SURABAYA – Ketua DPR RI Puan Maharani menjadi keynote speaker dalam Kickoff Meeting G20 Parliamentary Speakers’ Summit (P20). Ia pun mengajak negara-negara anggota G20 bekerja sama menyelesaikan berbagai krisis yang tengah dihadapi dunia.

Kickoff Meeting P20 yang diselenggarakan di Surabaya, Rabu (15/6) ini merupakan pembukaan atas serangkaian pertemuan jelang P20 Summit pada 6-7 Oktober mendatang. DPR menjadi tuan rumah the 8th P20 Summit yang diselenggarakan dalam satu rangkaian dengan Konferensi Tingkat Tinggi (KTT) G20 di mana Indonesia tahun ini menjadi presidensi dalam forum multilateral itu.

“Presidensi Indonesia pada G20 dibayangi oleh berbagai krisis (multiple crisis), yang terjadi pada saat bersamaan. Sebagai dampak dari Pandemi Covid-19 yang melanda seluruh dunia,” kata Puan.

Perempuan pertama yang menjabat sebagai Ketua DPR RI ini mengingatkan betapa mudahnya masalah lokal berkembang menjadi krisis global yang dapat berdampak pada kehidupan sehari-hari rakyat di berbagai negara. Oleh karena itu, kata Puan, negara-negara G20 harus selalu memperhitungkan kemungkinan terjadinya krisis global dalam pembuatan kebijakan di dalam negeri.

“Jelaslah bahwa saat ini segala masalah dunia kita saling berhubungan. Berbagai permasalahan global tidak dapat diselesaikan oleh satu negara atau oleh satu pihak saja,” ucapnya.

Puan mengatakan, dibutuhkan kerja bersama, kolaborasi, dan gotong royong antar negara berupa kerjasama internasional. Selain itu juga dibutuhkan keterlibatan berbagai stakeholder lintas bidang, khususnya dalam sektor keamanan, politik, ekonomi, dan sosial.

“Setiap negara memiliki kapasitas dan kapabilitas dalam menghadapi risiko ancaman krisis. Melalui kerja bersama, kolaborasi, dan gotong royong antar negara diharapkan dapat meningkatkan daya respons setiap negara untuk menanggulangi permasalahan global,” urai Puan.

“Hal ini dapat kita lakukan hanya bila kita memperlakukan Sidang Forum G20 ini dengan komitmen yang kuat untuk menyelamatkan nasib dunia yang ditentukan oleh keputusan-keputusan yang akan kita diambil,” imbuh mantan Menko PMK itu.

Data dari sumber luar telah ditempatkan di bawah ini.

(* ===== verification/Insert.v ===== *)
(** * Reference counting a definition

    The steps of [rc_lowered] that insert counts and recycle cells, composed: fresh slots,
    A-normal form, the free owned slots, the precise insertion, the reuse pass, and the drops
    of unused parameters.  The composition is total, preserves what a body computes, and
    [check_rc] accepts its result when no operation lends and consumes one owned local; a call
    that lends a dead local after it consumes it is rejected. *)

From S2P Require Import Prelude Types Ir Niche Verify Frame Rc ReuseCandidates ReuseSizes Reuse RcFv RcState RcSound RcOwned ReuseSound RcFlat Sem Anf RcSem.
From stdpp Require Import gmap list strings.
From Stdlib Require Import ZArith Lia.

(** The parameters whose position is flagged, and the others. *)
Fixpoint split_params (flag : nat -> bool) (pos : nat) (params : list LocalId)
    : list LocalId * list LocalId :=
  match params with
  | [] => ([], [])
  | p :: params =>
      let '(lent, owned) := split_params flag (S pos) params in
      if flag pos then (p :: lent, owned) else (lent, p :: owned)
  end.

(** [borrowed]: the captures, and the parameters the signature lends. *)
Definition borrowed_slots (flag : nat -> bool) (f : CoreFn) : gset LocalId :=
  list_to_set (fn_captures f) ∪ list_to_set (split_params flag 0 (fn_params f)).1.

(** What the reuse step of a definition depends on besides its trees: the declarations, the
    allocation control, and the cells whose fields an earlier pass took over. *)
Record ReuseEnv := MkReuseEnv { re_db : Db; re_off : bool; re_owners : gset LocalId }.
Lemma turn_env (rho : Env (V:=V)) vs path c : length vs = length ps -> dest_ok hole c path ->
  agree (list_to_set ps) (upds no_locals ps vs) (upds rho params_hole (vs ++ tok path)) /\
  dest hole (upds rho params_hole (vs ++ tok path)) c path.
Proof.
  intros Hl Hd. unfold params_hole. rewrite upds_app by done.
  pose proof (params_env ps rho vs Hl) as Ha.
  destruct hole as [h|] eqn:Eh, path as [p|]; simpl in Hd |- *; try done. split.
  - intros x Hx. rewrite Ha by done. unfold upd. rewrite decide_False; [done|].
    apply elem_of_list_to_set, Hps in Hx. specialize (Hhole h eq_refl). lia.
  - split; [|done]. unfold upd. by rewrite decide_True.
Qed.

(** A turn, and all that follow, against a call of the definition. *)
Lemma loop_spec n : (forall k, k <= n -> alike prog prog1 ps B0 looped (V:=V) (W:=W) k) ->
  forall m, m <= n -> forall rho vs w c path, length vs = length ps ->
    agree (list_to_set ps) (upds no_locals ps vs) rho -> dest hole rho c path ->
    ev prog1 m loop rho (w, c) = deliver c path (ev prog m B0 (upds no_locals ps vs) (w, None)).
Proof.
  intros Hal m. induction m as [|m IH]; intros Hm rho vs w c path Hl Ha Hd; rewrite ev_go; unfold loop; cbn [go];
    rewrite (bindM_ext _ (go prog (again_of prog _) LB rho) _ _ _) by
      first [done|rewrite <- !ev_go; eapply same_run; [exact Hself|apply prog1_self|apply prog1_other|intros k Hk; apply Hal; lia]];
    rewrite ev_go; apply tail_LB; try done.
  - intros us w' c' p Hu Hdo. rewrite length_app, (tok_length _ _ Hdo), Hu.
    unfold params_hole. rewrite length_app, Nat.eqb_refl. unfold bindM. rewrite call_self by done. by destruct p.
  - intros us w' c' p Hu Hdo. rewrite length_app, (tok_length _ _ Hdo), Hu.
    unfold params_hole. rewrite length_app, Nat.eqb_refl. cbn [again_of].
    rewrite self_value; [|done|rewrite ev_go; by eapply placed_settled].
    destruct (turn_env rho us p c' Hu Hdo) as [A B]. apply IH; [lia|done|exact A|exact B].
Qed.
Lemma into_loop_alike (uses_hole : bool) :
  checked self_def ps pure (if uses_hole then Some next else None) B0 ->
  exists B1 next', rewrite_into_loop self_def (length ps) B0 ps uses_hole next = Some (B1, next') /\
    forall n, alike prog (with_body prog self_def ps B1) ps B0 B1 (V:=V) (W:=W) n.
Proof.
  set (hole := if uses_hole then Some next else None). intros Hc.
  assert (forall h, hole = Some h -> h = next) as Hh by (subst hole; destruct uses_hole; congruence).
  destruct (rewrite_tail_returns prog self_def ps B0 pure next Hpure Hplaced Hps Hbinders hole Hh Hc) as (LB & next' & Hr).
  exists (looped ps B0 hole LB), next'. split.
  - unfold rewrite_into_loop. subst hole. destruct uses_hole; simpl in Hr.
    + unfold mbind, sm_bind, Rc.fresh. by rewrite Hr.
    + unfold mbind, sm_bind. rewrite Hr. unfold looped, loop, params_hole. simpl. by rewrite app_nil_r.
  - by apply (loop_alike prog self_def ps B0 pure next) with (next' := next').
Qed.

Lemma flatten_alike :
  (eligible self_def (length ps) pure B0 = Some true -> tails_plain self_def (length ps) B0 = true) ->
  int_results (V:=V) (W:=W) prog ps B0 ->
  exists B1 next', flatten B0 ps self_def pure next = Some (B1, next') /\
    forall n, alike prog (with_body prog self_def ps B1) ps B0 B1 (V:=V) (W:=W) n.
Proof.
  intros Hplain Hint.
  destruct (negb (is_int_ty (ce_ty B0)) || negb (has_add_tail self_def (length ps) B0)) eqn:Ea.
  - assert (flatten B0 ps self_def pure next =
      match eligible self_def (length ps) pure B0 with
      | Some uses_hole => rewrite_into_loop self_def (length ps) B0 ps uses_hole
      | None => if has_plain_tail self_def (length ps) B0 then rewrite_into_loop self_def (length ps) B0 ps false else mret B0
      end next) as -> by (unfold flatten, flatten_add; by rewrite Ea).
    destruct (eligible self_def (length ps) pure B0) as [uh|] eqn:Ee.
    + apply into_loop_alike. destruct uh; [|done]. split; [|by apply Hplain].
      unfold eligible in Ee. destruct (check_tail _ _ _ B0 _) as [f|] eqn:Ec; [|done]. by eexists _, _.
    + destruct (has_plain_tail _ _ B0); [by apply into_loop_alike|].
      eexists _, _. split; [done|]. by apply body_alike.
  - eexists _, _. split; [unfold flatten, flatten_add; by rewrite Ea|].
    apply orb_false_iff in Ea as [Ei%negb_false_iff _].
    apply (add_loop_alike prog self_def ps B0 next); try done. apply Hint.
    unfold is_int_ty in Ei. repeat case_match; by subst.
Qed.
End Flatten.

Baca Juga:  Charles Honoris: Anggaran MBG 2027 Sisa Rp50 T Jika Tak Ambil Pos Pendidikan

Puan mengingatkan, masyarakat dari seluruh negara memiliki harapan besar agar G20 berkontribusi dalam menyelesaikan berbagai krisis yang melanda dunia. Krisis yang dihadapi dunia tak hanya Pandemi Covid-19, tapi juga beberapa permasalahan lainnya.

“Seperti ketegangan geopolitik, perubahan iklim, kelangkaan pangan dan energi, perlambatan pertumbuhan ekonomi dan inflasi tinggi,” ungkap Puan.

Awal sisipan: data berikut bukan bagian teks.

(* ===== verification/Borrow.v ===== *)
(** * Borrow inference

    borrow.rs, and the plan of borrow_scan.rs: which parameters of a definition its callers
    lend.  Then what the inference promises: it returns, with the most generous signature the
    body allows; it is monotone in the signatures of the definitions called, so that those of
    a cluster do not depend on the order they are inferred in; and the calls at a
    definition's tail to itself are still at its tail when its body has been counted. *)

From S2P Require Import Prelude Types Ir Niche Verify Rc ReuseCandidates ReuseSizes Reuse RcState Anf Insert Trmc TrmcLaws.
From stdpp Require Import gmap list strings.
From Stdlib Require Import ZArith Lia.

(** ** Signatures *)

(** [BorrowSig::is_borrowed] is [nth_flag]. *)
(** [BorrowSig::any], [BorrowSig::exploitable_at] *)
Definition sig_any (sig : list bool) : bool := existsb id sig.
Definition exploitable_at (sig : list bool) (nargs : nat) : bool :=
  negb (bool_decide (sig = [])) && (length sig <=? nargs).

(** ** The analysis of a body *)

(** [Analyzer]'s sets and flag. *)
Record Analyzer := MkAnalyzer {
  az_origins : gmap LocalId LocalId;
  az_field : gset LocalId;
  az_owned : gset LocalId;
  az_matched : gset LocalId;
  az_reconstructs : bool;
}.
Definition with_owned (o : gset LocalId) (az : Analyzer) : Analyzer :=
  MkAnalyzer (az_origins az) (az_field az) o (az_matched az) (az_reconstructs az).
Definition with_matched (m : gset LocalId) (az : Analyzer) : Analyzer :=
  MkAnalyzer (az_origins az) (az_field az) (az_owned az) m (az_reconstructs az).
Definition with_reconstructs (az : Analyzer) : Analyzer :=
  MkAnalyzer (az_origins az) (az_field az) (az_owned az) (az_matched az) true.

(** [Facts] *)
Record Facts := MkFacts { escaped : gset LocalId; matched : gset LocalId; reconstructs : bool }.

(** [Analyzer::origin], [Analyzer::is_field] *)
Fixpoint origin (az : Analyzer) (e : CExpr) : option LocalId :=
  match e with
  | CE (K_Local x) _ => az_origins az !! x
  | CE (K_DataField base _ _ _) _ => origin az base
  | _ => None
  end.
Definition is_field (az : Analyzer) (e : CExpr) : bool :=
  match ce_kind e with
  | K_Local x => bool_decide (x ∈ az_field az)
  | K_DataField _ _ _ _ => true
  | _ => false
  end.

(** A change of the analyzer that cannot panic. *)
Definition update (f : Analyzer -> Analyzer) : SM Analyzer unit := fun az => Some (tt, f az).
Definition offset_does_not_wrap (b : Bounds) (t : Term) (offset : Z) : option bool :=
  if (offset =? 0)%Z then Some true
  else '(lo, hi) ← interval_of b t; Some ((I64_MIN <=? lo + offset) && (hi + offset <=? I64_MAX))%Z.
Definition subtraction_does_not_wrap (b : Bounds) (x y : Term) : option bool :=
  '(xlo, xhi) ← interval_of b x;
  '(ylo, yhi) ← interval_of b y;
  Some ((I64_MIN <=? xlo - yhi) && (xhi - ylo <=? I64_MAX))%Z.

(** ** Shortest paths *)

Definition relax_edge (da : Z) (s : gmap Term Z * bool) (e : Term * Z) : gmap Term Z * bool :=
  let '(dist, changed) := s in
  let nd := saturate (da + e.2) in
  let entry := default I64_MAX (dist !! e.1) in
  if (nd <? entry)%Z then (<[e.1 := nd]> dist, true) else (<[e.1 := entry]> dist, changed).
Definition relax_node (s : gmap Term Z * bool) (n : Term * gmap Term Z) : gmap Term Z * bool :=
  match s.1 !! n.1 with
  | Some da => foldl (relax_edge da) s (entries n.2)
  | None => s
  end.
Definition relax_round (es : Edges) (dist : gmap Term Z) : gmap Term Z * bool :=
  foldl relax_node (dist, false) (entries es).
Fixpoint relax (rounds : nat) (es : Edges) (dist : gmap Term Z) : gmap Term Z :=
  match rounds with
  | 0 => dist
  | S rounds =>
      let '(dist, changed) := relax_round es dist in
      if changed : bool then relax rounds es dist else dist
  end.

Definition shortest (b : Bounds) (from to : Term) : option Z :=
  if bool_decide (from = to) then Some 0%Z
  else if poisoned b then None
  else relax (term_count b + 1) (edges b) {[from := 0%Z]} !! to.
(** [Bounds::bound] *)
Definition bound (b : Bounds) (x y : Term) : option Z := shortest b x y.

Cucu Proklamator RI Bung Karno ini menambahkan, setiap negara juga sedang mengambil respons dan mitigasi kebijakan fiskal, kebijakan moneter dan kebijakan di sektor keuangan.

Menurut Puan, hal tersebut dilakukan untuk menghadapi berbagai kemungkinan stagflasi yang dapat berdampak pada perekonomian dalam negeri yang tidak kondusif dalam menjalankan pembangunannya.

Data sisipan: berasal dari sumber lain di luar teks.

(* ===== verification/BoundsSem.v ===== *)
(** * What the bounds graph says of a run

    Values as far as bounds see them, what a binding's value may be, and when a graph describes
    an environment.  Adding an edge that holds keeps the description. *)

From S2P Require Import Prelude Types Ir Bounds BoundsGraph.
From stdpp Require Import gmap list.
From Stdlib Require Import ZArith Lia.

(** ** Values *)

(** Integers, arrays by their length, booleans, and data by its fields. *)
Inductive Value := V_Int (n : Z) | V_Arr (len : Z) | V_Bool (b : bool) | V_Data (fields : list Value) | V_Other.

(** What the machine can hold: an array's slots, of eight bytes, are one allocation. *)
Inductive value_ok : Value -> Prop :=
| ok_int n : (I64_MIN <= n <= I64_MAX)%Z -> value_ok (V_Int n)
| ok_arr n : (0 <= n <= ARRAY_LEN_MAX)%Z -> value_ok (V_Arr n)
| ok_bool b : value_ok (V_Bool b)
| ok_data vs : Forall value_ok vs -> value_ok (V_Data vs)
| ok_other : value_ok V_Other.

Definition int_of (v : Value) : Z := match v with V_Int n => n | _ => 0 end.
Definition len_of (v : Value) : Z := match v with V_Arr n => n | _ => 0 end.

Abbreviation Locals := (LocalId -> Value).
Definition bind_local (rho : Locals) (x : LocalId) (v : Value) : Locals :=
  fun y => if decide (y = x) then v else rho y.
Definition locals_ok (rho : Locals) : Prop := forall x, value_ok (rho x).

Definition term_val (rho : Locals) (t : Term) : Z :=
  match t with T_Zero => 0 | T_Int x => int_of (rho x) | T_Len x => len_of (rho x) end.

(** ** Bindings *)

Definition lit_value (l : Lit) : Value :=
  match l with Lit_Int n => V_Int n | Lit_Bool b => V_Bool b | _ => V_Other end.

(** The value of an operand; one that is no atom may have any. *)
Definition operand (rho : Locals) (e : CExpr) (v : Value) : Prop :=
  value_ok v /\ match ce_kind e with K_Local x => v = rho x | K_Lit l => v = lit_value l | _ => True end.

(** The results of a primitive that does not abort, as the runtime defines them; a primitive
    the bounds do not interpret may have any. *)
Definition prim_result (op : Prim) (vs : list Value) (v : Value) : Prop :=
  match op, vs with
  | P_IntAdd, [V_Int x; V_Int y] => v = V_Int (wrap64 (x + y))
  | P_IntSub, [V_Int x; V_Int y] => v = V_Int (wrap64 (x - y))
  | P_IntAnd, [V_Int x; V_Int y] => v = V_Int (Z.land x y)
  | P_IntRem, [V_Int x; V_Int y] => y ≠ 0%Z /\ v = V_Int (Z.rem x y)
  | P_IntLt, [V_Int x; V_Int y] => v = V_Bool (x <? y)%Z
  | P_IntLe, [V_Int x; V_Int y] => v = V_Bool (x <=? y)%Z
  | P_IntGt, [V_Int x; V_Int y] => v = V_Bool (y <? x)%Z
  | P_IntGe, [V_Int x; V_Int y] => v = V_Bool (y <=? x)%Z
  | P_Eq, [V_Int x; V_Int y] => v = V_Bool (x =? y)%Z
  | P_Eq, [V_Int _; _] | P_Eq, [_; V_Int _] => False
  | P_Eq, [_; _] => exists b, v = V_Bool b
  | P_ArrayLength, [V_Arr n] => v = V_Int n
  | P_ArrayWithCapacity, [V_Int _] => v = V_Arr 0
  | P_ArrayRepeat, [V_Int n; _] => v = V_Arr (Z.max n 0)
  | (P_ArrayPush | P_ArrayPushReserved), [V_Arr n; _] => v = V_Arr (n + 1)
  | P_ArraySet, [V_Arr n; V_Int i; _] => (0 <= i < n)%Z /\ v = V_Arr n
  | P_ArrayPut, [V_Arr n; V_Int i; _] => v = V_Arr n
  | P_ArrayUnique, [V_Arr n] => v = V_Arr n
  | (P_ArrayGet | P_ArrayPeek), [V_Arr n; V_Int i] => (0 <= i < n)%Z
  | (P_IntAdd | P_IntSub | P_IntAnd | P_IntRem | P_IntLt | P_IntLe | P_IntGt | P_IntGe | P_Eq | P_ArrayLength
     | P_ArrayWithCapacity | P_ArrayRepeat | P_ArrayPush | P_ArrayPushReserved | P_ArraySet | P_ArrayPut
     | P_ArrayUnique | P_ArrayGet | P_ArrayPeek), _ => False
  | _, _ => True
  end.

(** The values a binding may get. *)
Definition let_value (rho : Locals) (value : CExpr) (v : Value) : Prop :=
  value_ok v /\
  match ce_kind (peel_rc value) with
  | K_Lit l => v = lit_value l
  | K_Local x => v = rho x
  | K_Prim op args => exists vs, Forall2 (operand rho) args vs /\ prim_result op vs v
  | K_DataField base (FI_Const k) _ _ =>
      exists fields, operand rho base (V_Data fields) /\ fields !! Z.to_nat k = Some v
  | _ => True
  end.

(** ** Signatures *)

(** A component of a result: the whole, or a field. *)
Definition component (u : Value) (f : Z) : option Value :=
  if decide (f = WHOLE) then Some u else match u with V_Data fields => fields !! Z.to_nat f | _ => None end.
Definition rterm_val (vs : list Value) (u : Value) (t : RTerm) : option Z :=
  match t with
  | RT_Zero => Some 0%Z
  | RT_Param i => int_of <$> vs !! Z.to_nat i
  | RT_LenParam i => len_of <$> vs !! Z.to_nat i
  | RT_ResultVal f => int_of <$> component u f
  | RT_ResultLen f => len_of <$> component u f
  end.
(** The facts of a result signature hold of arguments and a result. *)
Definition result_holds (sig : ResultSig) (vs : list Value) (u : Value) : Prop :=
  forall x y c a b, (x, y, c) ∈ result_edges sig -> rterm_val vs u x = Some a -> rterm_val vs u y = Some b ->
    (a <= b + c)%Z.

Definition pterm_val (vs : list Value) (t : PTerm) : option Z :=
  match t with
  | PT_Zero => Some 0%Z
  | PT_Param i => int_of <$> vs !! Z.to_nat i
  | PT_LenParam i => len_of <$> vs !! Z.to_nat i
  end.
Definition entry_holds (sig : BoundSig) (vs : list Value) : Prop :=
  forall x y c a b, (x, y, c) ∈ bound_edges sig -> pterm_val vs x = Some a -> pterm_val vs y = Some b -> (a <= b + c)%Z.

(** ** A graph describes an environment *)

(** The truth of a recorded comparison. *)
Definition cond_holds (rho : Locals) (l : LocalId) (c : Cond) : Prop :=
  exists b, rho l = V_Bool b /\
    let x := (term_val rho (c_lhs c) + c_lhs_off c)%Z in
    let y := (term_val rho (c_rhs c) + c_rhs_off c)%Z in
    match c_op c with
    | P_IntLt => b = (x <? y)%Z
    | P_IntLe => b = (x <=? y)%Z
    | P_IntGt => b = (y <? x)%Z
    | P_IntGe => b = (y <=? x)%Z
    | P_Eq => if b then x = y else c_lhs c = T_Zero \/ c_rhs c = T_Zero -> x ≠ y
    | _ => True
    end.

Record describes (b : Bounds) (rho : Locals) : Prop := {
  ds_graph : graph_ok b;
  ds_locals : locals_ok rho;
  ds_edges : sat (edges b) (term_val rho);
  ds_conds : forall l c, conds b !! l = Some c -> cond_holds rho l c;
  ds_subs : forall l x y, subs b !! l = Some (x, y) ->
    int_of (rho l) = (term_val rho x - term_val rho y)%Z;
  ds_calls : forall l sig args, call_results b !! l = Some (sig, args) -> exists vs,
    result_holds sig vs (rho l) /\ forall i x, args !! i = Some (Some x) -> vs !! i = Some (rho x) }.

Lemma ARRAY_LEN_MAX_eq : ARRAY_LEN_MAX = (2 ^ 60 - 1)%Z.
Proof. done. Qed.

Lemma describes_machine b rho : describes b rho -> machine (term_val rho).
Proof.
  intros Hd t. assert (forall x, (I64_MIN <= int_of (rho x) <= I64_MAX /\ 0 <= len_of (rho x) <= ARRAY_LEN_MAX)%Z) as Hx.
  { intros x. pose proof (ds_locals _ _ Hd x) as Hok. rewrite ARRAY_LEN_MAX_eq. unfold I64_MIN, I64_MAX.
    destruct Hok as [n Hn|n Hn| | |]; unfold I64_MIN, I64_MAX in *; rewrite ?ARRAY_LEN_MAX_eq in *; cbn [int_of len_of]; lia. }
  destruct t as [|x|x]; [split; done|apply Hx..].
Qed.

Lemma describes_new rho : locals_ok rho -> describes new_bounds rho.
Proof.
  intros Hok. split; [|done|..].
  - intros _. split; [|by apply Nat.leb_le]. intros x y c (m & Hm & _). cbn in Hm; by rewrite lookup_empty in Hm.
  - intros x y c (m & Hm & _). cbn in Hm; by rewrite lookup_empty in Hm.
  - intros l c Hc. cbn in Hc; by rewrite lookup_empty in Hc.
  - intros l x y Hc. cbn in Hc; by rewrite lookup_empty in Hc.
  - intros l sig args Hc. cbn in Hc; by rewrite lookup_empty in Hc.
Qed.

(** ** Edges *)

Lemma edge_tighten es from to c x y w :
  edge (tighten from to c es) x y w ->
  edge es x y w \/ x = from /\ y = to /\ (w = c \/ edge es from to w).
Proof.
  unfold tighten. intros (m & [[<- <-]|[_ Hx]]%lookup_insert_Some & Hy).
  - apply lookup_insert_Some in Hy as [[<- <-]|[_ Hy]].
    + right. split_and!; [done..|]. destruct (es !! from) as [m|] eqn:Hf; simpl; [|left; rewrite lookup_empty; simpl; lia].
      destruct (m !! to) as [w|] eqn:Hw; simpl; [|left; lia].
      destruct (Z.min_spec c w) as [[_ ->]|[_ ->]]; [by left|right; by exists m].
    + left. destruct (es !! from) as [m|] eqn:Hf; simpl in Hy; [by exists m|by rewrite lookup_empty in Hy].
  - left. by exists m.
Qed.

Lemma terms_tighten es from to c : terms (tighten from to c es) ⊆ {[from; to]} ∪ terms es.
Proof.
  intros t [[m Hm]|(x & w & He)]%elem_of_terms.
  - unfold tighten in Hm. apply lookup_insert_Some in Hm as [[<- _]|[_ Hm]]; [set_solver|].
    apply elem_of_union_r, elem_of_terms. left. by exists m.
  - destruct (edge_tighten _ _ _ _ _ _ _ He) as [He'|(-> & -> & _)]; [|set_solver].
    apply elem_of_union_r. by apply (edge_terms _ _ _ _ He').
Qed.

Lemma add_edge_graph from to c b : graph_ok b -> graph_ok (add_edge from to c b).
Proof.
  intros Hb. unfold add_edge. destruct (poisoned b || _) eqn:Hp; [done|].
  apply orb_false_iff in Hp as [Hp _]. specialize (Hb Hp).
  destruct (in_cap c) eqn:Hc; [|by intros _]. cbn [negb].
  destruct (_ && _) eqn:Hn; [by intros [=]|]. intros _. unfold in_cap in Hc.
  apply andb_true_iff in Hc as [H1%Z.leb_le H2%Z.leb_le]. split.
  - intros x y w He. destruct (edge_tighten _ _ _ _ _ _ _ He) as [He'|(-> & -> & [->|He'])];
      [by apply (cp_weight _ Hb _ _ _ He')|done|by apply (cp_weight _ Hb _ _ _ He')].
  - etrans; [apply subseteq_size, terms_tighten|].
    pose proof (cp_size _ Hb) as Hs. unfold has_term, term_count in Hn.
    apply andb_false_iff in Hn as [Hn%Nat.ltb_ge|Hn%Nat.ltb_ge].
    + do 2 case_bool_decide; try lia. by replace ({[from; to]} ∪ terms (edges b)) with (terms (edges b)) by set_solver.
    + etrans; [|exact Hn]. assert (forall (t : Term) (X : gset Term), size ({[t]} ∪ X) <= size X + 1) as Hadd.
      { intros t X. rewrite size_union_alt, size_singleton. assert (size (X ∖ {[t]}) <= size X); [|lia].
        apply subseteq_size. set_solver +. }
      pose proof (Hadd from ({[to]} ∪ terms (edges b))). pose proof (Hadd to (terms (edges b))).
      pose proof (Hadd from (terms (edges b))). rewrite <- (assoc_L (∪)).
      do 2 case_bool_decide.
      * replace ({[from]} ∪ ({[to]} ∪ terms (edges b))) with (terms (edges b)) by set_solver. lia.
      * replace ({[from]} ∪ ({[to]} ∪ terms (edges b))) with ({[to]} ∪ terms (edges b)) by set_solver. lia.
      * replace ({[from]} ∪ ({[to]} ∪ terms (edges b))) with ({[from]} ∪ terms (edges b)) by set_solver. lia.
      * lia.
Qed.

(** The parts of a graph an edge leaves alone. *)
Lemma add_edge_rest from to c b :
  conds (add_edge from to c b) = conds b /\ call_results (add_edge from to c b) = call_results b /\
  subs (add_edge from to c b) = subs b.
Proof. unfold add_edge. by repeat case_match. Qed.

Lemma add_edge_sat from to c b v :
  sat (edges b) v -> (v from <= v to + c)%Z -> sat (edges (add_edge from to c b)) v.
Proof.
  intros Hv Hle. unfold add_edge. repeat (case_match; [done|]). intros x y w He.
  destruct (edge_tighten _ _ _ _ _ _ _ He) as [He'|(-> & -> & [->|He'])]; [by apply Hv|done|by apply Hv].
Qed.

Lemma add_edge_describes from to c b rho :
  describes b rho -> (term_val rho from <= term_val rho to + c)%Z -> describes (add_edge from to c b) rho.
Proof.
  intros [Hg Hl He Hc Hs Hr] Hle. destruct (add_edge_rest from to c b) as (Ec & Er & Es).
  split; rewrite ?Ec, ?Er, ?Es; try done; [by apply add_edge_graph|by apply add_edge_sat].
Qed.

Lemma add_eq_describes x y c b rho :
  describes b rho -> (term_val rho x = term_val rho y + c)%Z -> describes (add_eq x y c b) rho.
Proof.
  intros Hd Heq. unfold add_eq, to_i64. assert (describes (add_edge x y c b) rho) as Hd' by (apply add_edge_describes; [done|lia]).
  destruct (i64_fits (- c)); [|done]. apply add_edge_describes; [done|lia].
Qed.

Lemma set_const_describes t n b rho : describes b rho -> term_val rho t = n -> describes (set_const t n b) rho.
Proof. intros Hd Ht. apply add_eq_describes; [done|]. simpl. lia. Qed.

Lemma set_ge_describes t n b rho : describes b rho -> (n <= term_val rho t)%Z -> describes (set_ge t n b) rho.
Proof.
  intros Hd Ht. unfold set_ge, to_i64. destruct (i64_fits (- n)); [|done]. apply add_edge_describes; [done|simpl; lia].
Qed.

(** ** Questions *)

Section Queries.
Context `{HashOrder} (b : Bounds) (rho : Locals).
Hypothesis Hd : describes b rho.

Lemma entails_le_describes x y c : entails_le b x y c = true -> (term_val rho x <= term_val rho y + c)%Z.
Proof. apply entails_le_sound; [apply (ds_graph _ _ Hd)|apply (ds_edges _ _ Hd)]. Qed.

Lemma entails_nonneg_describes t : entails_nonneg b t = true -> (0 <= term_val rho t)%Z.
Proof. intros Hx%entails_le_describes. simpl in Hx. lia. Qed.
End Queries.

Create HintDb bounds.
#[export] Hint Resolve add_edge_describes add_eq_describes set_const_describes set_ge_describes : bounds.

P20 tahun ini mengambil tema ‘Stronger Parliament for Sustainable Recovery’ yang disusun sejalan dengan tema Presidensi G20 Indonesia yaitu ‘Recover Together, Recover Stronger’. Sebagai salah satu engagement Group G20 guna membawa elemen demokrasi dan memperkuat akuntabilitas agenda G20, P20 disebut Puan dapat berperan untuk memberikan perspektif parlemen terhadap isu-isu global.

“Untuk memberikan kontribusi dalam menjembatani perbedaan antar negara karena parlement is part of the solution. Kemudian memperkuat interaksi dan jejaring antara para Ketua parlemen negara-negara G20 dan negara-negara mitra,” paparnya.

Lebih lanjut, Puan menegaskan dibutuhkan dukungan politik di dalam negeri untuk mewujudkan solusi permanen berbagai permasalahan global. Ia menyebut dukungan politik parlemen akan memperkuat legitimasi berbagai agenda G20.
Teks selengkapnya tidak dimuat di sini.